Lemma wp_watchContext sid post o h w :
  tok (TokCtx sid) ∈ o -> is_Some (heap w !! sid) ->
  (forall o' w', post tt o' h w') -> WP o h (watchContext sid) post w.
Proof.
  intros Ho Hw Hp w1 xl pot [Hr Hv Hd [Hs Hpot]].
  unfold watchContext_ready. destruct (heap w1 !! sid) as [s|] eqn:Hh; [|done].
  destruct (_ || doneClosed s); [|done].
  split; [apply disc_refl|]. exists o, pot. split; [done|]. split; [done|]. split; [by split|].
  assert (Hend : forall w3, rely o h w w3 ->
    WP o h (modify (upd_session sid (add_goroutines (-1)))) post w3).
  { intros w3 Hr3. apply (wp_leave (TokCtx sid) _ Ret); [by right|done|alive|].
    intros w4. by apply wp_ret. }
  assert (Hrest : forall (b : bool) w2, rely o h w1 w2 ->
    WP o h ((if b then closeResources sid else Ret tt);;; modify (upd_session sid (add_goroutines (-1))))
      post w2).
  { intros [] w2 Hr2; apply wp_call.
    - apply wp_closeResources; [alive|]. intros w3 Hr3 _. apply Hend. rely_chain.
    - apply wp_ret. intros w3 Hr3. apply Hend. rely_chain. }
  apply wp_call, wp_ret. intros w2' Hr2'.
  apply wp_call. match goal with |- context [if ?b then ask QEither else _] => destruct b end.
  - apply (wp_ask _ Ret). intros w2 Hr2 _. split; [done|]. intros b. apply wp_ret. intros w3 Hr3.
    apply Hrest. rely_chain.
  - apply wp_ret. intros w2 Hr2. apply Hrest. rely_chain.
Qed.
(* ===== verification/ProxyLogic.v ===== *)
(** * ProxyLogic: admission, forwarding and the goroutines under interference

    The rest of the operations of [Proxy.v] respect the discipline; [body_ok] says so
    of the code of every goroutine. *)
From S2P Require Import Prelude Errors Conc World Session Store Proxy Invariant Buffers Rules.
From S2P Require Import Tokens SessionLogic StoreLogic StartupLogic.

(** ** Admission and forwarding: the goroutine of [Serve] *)

Lemma enqueueLocked_fields active packet p :
  let p' := enqueueLocked active packet p in
  options p' = options p /\ timerWG p' = timerWG p /\ wg p' = wg p /\
  shuttingDown p' = shuttingDown p /\ backendReady p' = backendReady p /\ startupRunning p' = startupRunning p /\
  startupGeneration p' = startupGeneration p /\
  forall sid, is_Some (queues p' !! sid) -> sid = active \/ is_Some (queues p !! sid).
Proof.
  unfold enqueueLocked. destruct (_ || _); simpl; repeat (split; [done|]);
    intros sid; rewrite lookup_insert_is_Some'; naive_solver.
Qed.

Lemma enqueueLocked_own active packet o h w :
  below Mu h -> tok TokServe ∈ o -> state_ok w -> is_Some (heap w !! active) ->
  backendReady (px w) = false -> len packet <= MaxPacketSize (options (px w)) ->
  own_step o ∅ h w (upd_px (enqueueLocked active packet) w).
Proof.
  intros Hb Ho Hok Ha Hr Hlen.
  destruct (enqueueLocked_fields active packet (px w)) as (E1 & E2 & E0 & E3 & E4 & E5 & E6 & E7).
  apply px_own; [done|done| |left; set_solver].
  split; auto.
  - intros sid Hs. destruct (E7 _ Hs) as [->|]; auto.
  - apply enqueueLocked_ok; [apply Hok|apply Hok|done].
  - rewrite E4, Hr. done.
Qed.
(* ===== verification/ProxyRuns.v ===== *)
(** * ProxyRuns: what single operations of the proxy do

    The sequential behaviour of the operations of [Proxy.v]: what one call does to the
    state, which questions it asks in which order, and which goroutines it starts. *)
From S2P Require Import Prelude Errors Conc World Session Store Proxy Invariant Buffers Rules.
From S2P Require Import Tokens SessionLogic StoreLogic StartupLogic ProxyLogic Reachable Scenario.

(** How the environment answers, seeing the events so far. *)
Abbreviation environment := (forall B, list event -> query B -> B).

(** The result of a call that runs to its end, the environment answering by [oracle]. *)
Abbreviation runs oracle p w lg sp := (run event_of oracle p w lg sp).

Section runs.
Context (oracle : environment).
Implicit Types (w : world) (lg : list event) (sp : list task).

Lemma run_critical {A B} l (f : world -> B * world) (k : B -> proc A) w lg sp :
  runs oracle (bind (critical l f) k) w lg sp = runs oracle (k (fst (f w))) (snd (f w)) lg sp.
Proof. unfold critical. simpl. by destruct (f w). Qed.

Lemma run_rcritical {A B} l (f : world -> B) (k : B -> proc A) w lg sp :
  runs oracle (bind (rcritical l f) k) w lg sp = runs oracle (k (f w)) w lg sp.
Proof. done. Qed.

§

* **THE TASK**: Each line of the records with the word "backendReady" in it is to be copied.

* **RESPONSE AREA**:
  shuttingDown p' = shuttingDown p /\ backendReady p' = backendReady p /\ startupRunning p' = startupRunning p /\
  backendReady (px w) = false -> len packet <= MaxPacketSize (options (px w)) ->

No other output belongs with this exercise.